Device B Stream a 3 4 3 4 ...
Stream b 3 4 ...
How can I do this?
My previous attempt was not correct, because a stream is associated with the device it was created on. So I think the most direct answer to your question as posed in the title is "it can't be done". You cannot create a single stream and issue commands to more than one GPU from it.

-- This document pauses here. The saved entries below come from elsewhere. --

(** A map of channels in which one channel changed. *)
Definition chan_kept (c c' : C MuxDatagram) : Prop := forall d, d ∈ queue c' -> d ∈ queue c.

Lemma set_chans_wf st i c c' :
  ws_wf st -> wv_chans st !! i = Some c -> (forall f d, wv_udp_clients st !! f = Some i -> d ∈ queue c' -> dg_flow_id d = f) ->
  ws_wf (set_chans (<[i := c']> (wv_chans st)) st).
Proof.
  intros Hw Hi Hq. split; cbn.
  - intros f chan Hf. destruct (ww_chans _ Hw f chan Hf) as [Hs Hl]. split; [|easy]. apply lookup_insert_is_Some'. now right.
  - apply (ww_inj _ Hw).
  - intros f chan c0 d Hf Hc Hd. apply lookup_insert_Some in Hc as [[<- <-]|[_ Hc]]; [now apply Hq|].
    now apply (ww_flows _ Hw f chan c0).
  - apply (ww_jobs _ Hw).
  - apply (ww_send _ Hw).
Qed.

Lemma alter_chans_wf st i (g : C MuxDatagram -> C MuxDatagram) :
  ws_wf st -> (forall c, chan_kept c (g c)) -> ws_wf (set_chans (alter g i (wv_chans st)) st).
Proof.
  intros Hw Hg. destruct (wv_chans st !! i) as [c|] eqn:Hc.
  - replace (alter g i (wv_chans st)) with (<[i := g c]> (wv_chans st)).
    + apply (set_chans_wf st i c); [easy|easy|]. intros f d Hf Hd. now apply (ww_flows _ Hw f i c), Hg.
    + apply map_eq_iff. intros j. destruct (Nat.eq_dec i j) as [<-|Hne];
        [rewrite lookup_insert_eq, lookup_alter_eq, Hc; easy|now rewrite lookup_insert_ne, lookup_alter_ne].
  - replace (alter g i (wv_chans st)) with (wv_chans st); [now destruct st|]. apply map_eq_iff. intros j.
    destruct (Nat.eq_dec i j) as [<-|Hne]; [now rewrite lookup_alter_eq, Hc|now rewrite lookup_alter_ne].
Qed.

Lemma kept_rx_drop (c : C MuxDatagram) : chan_kept c (rx_drop c).
Proof. intros d. rewrite view_rx_drop. cbn. now intros H%elem_of_nil. Qed.

Lemma kept_recv (c : C MuxDatagram) : chan_kept c (poll_recv c).1.
Proof.
  intros d. rewrite view_poll_recv. unfold spec_recv. destruct (queue c) as [|x q] eqn:Hq; cbn; rewrite ?Hq; [easy|].
  intros H. now right.
Qed.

From here:
Stream and Event Behavior
A kernel launch or memory copy will fail if it is issued to a stream that is not associated to the current device
However while researching it, I noted that events are a suggested way to synchronize two streams on two different devices:
cudaStreamWaitEvent()
will succeed even if the input stream and input event are associated to different devices. cudaStreamWaitEvent() can therefore be used to synchronize multiple devices with each other.
So in that vein, I created the following code to illustrate this:
#include <stdio.h>
#define SIZE 32
#define K1VAL 5
#define K3VAL 3
#define cudaCheckErrors(msg) \
do { \
cudaError_t __err = cudaGetLastError(); \
if (__err != cudaSuccess) { \
fprintf(stderr, "Fatal error: %s (%s at %s:%d)\n", \
msg, cudaGetErrorString(__err), \
__FILE__, __LINE__); \
fprintf(stderr, "*** FAILED - ABORTING\n"); \
exit(1); \
} \
} while (0)
__global__ void kernel1(int *frame, int size){
int idx = threadIdx.x + (blockDim.x * blockIdx.x);
if (idx == 0){
int *a = new int[10000]; // just to make this kernel take a while
for (int i = 0; i<10000; i++)
a[i] = 0;
for (int i = 0; i < size; i++)
frame[i] += K1VAL;
}
}
__global__ void kernel3(int *frame, int size){
int idx = threadIdx.x + (blockDim.x * blockIdx.x);
if (idx == 0)
for (int i = 0; i < size; i++)
frame[i] -= K3VAL;
}
void set_device(int dev){
int ldev;
cudaSetDevice(dev);
cudaGetDevice(&ldev);
cudaCheckErrors("set device error");
if (ldev != dev){
printf("set device mismatch error\n");
exit(1);
}
}
int main(){
int A=0;
int B=1;
int framesize = SIZE*sizeof(int);
int *h_frame;
int *d_frame_aA, *d_frame_bB;
int numdev = 0;
cudaGetDeviceCount(&numdev);
cudaCheckErrors("can't determine number of devices");
if (numdev < 2){
printf("not enough devices!\n");
return 1;
}
set_device(A);
cudaMalloc((void **) &d_frame_aA, framesize); // stream_a
cudaMemset(d_frame_aA, 0, framesize);
set_device(B);
cudaMalloc((void **) &d_frame_bB, framesize); // stream_b
cudaMemset(d_frame_bB, 0, framesize);
cudaHostAlloc((void **) &h_frame, framesize, cudaHostAllocDefault);
cudaCheckErrors("allocations failure");
set_device(A);
cudaStream_t stream_a, stream_b;
cudaStreamCreate(&stream_a);
cudaEvent_t absync;
cudaEventCreate(&absync);
set_device(B);
cudaStreamCreate(&stream_b);
cudaCheckErrors("stream creation failure");
for (int i = 0; i < SIZE; i++)
h_frame[i] = 0;
set_device(A);
cudaDeviceEnablePeerAccess(B, 0);
set_device(B);
cudaDeviceEnablePeerAccess(A, 0);
cudaCheckErrors("enable peer access fail");
set_device(A);
cudaMemcpyAsync(d_frame_aA, h_frame, framesize, cudaMemcpyHostToDevice, stream_a);
kernel1<<<1,1,0, stream_a>>>(d_frame_aA, SIZE);
cudaCheckErrors("kernel1 fail");
cudaMemcpyPeerAsync(d_frame_bB, B, d_frame_aA, A, framesize, stream_a );
cudaCheckErrors("memcpypeer fail");
cudaEventRecord(absync, stream_a);
set_device(B);
// comment out the next line to see the failure
cudaStreamWaitEvent(stream_b, absync, 0);
kernel3<<<1,1,0, stream_b>>>(d_frame_bB, SIZE);
cudaCheckErrors("main sequence fail");
// cudaCheckErrors("main sequence failure");
cudaMemcpy(h_frame, d_frame_bB, framesize, cudaMemcpyDeviceToHost);
cudaCheckErrors("results_a memcpy fail");
for (int i = 0; i < SIZE; i++)
if (h_frame[i] != (K1VAL - K3VAL)) {
printf("results error\n");
return 1;
}
printf("success\n");
return 0;
}
If you run the code as-is, you should get a success
message.
If you comment out the line that forces stream b (on Device B) to wait on stream a (on Device A), then you'll see a results error
message. So this demonstrates how to sync a stream on one device to a stream on another. Hope it helps. Sorry for the confusion on the first go-round.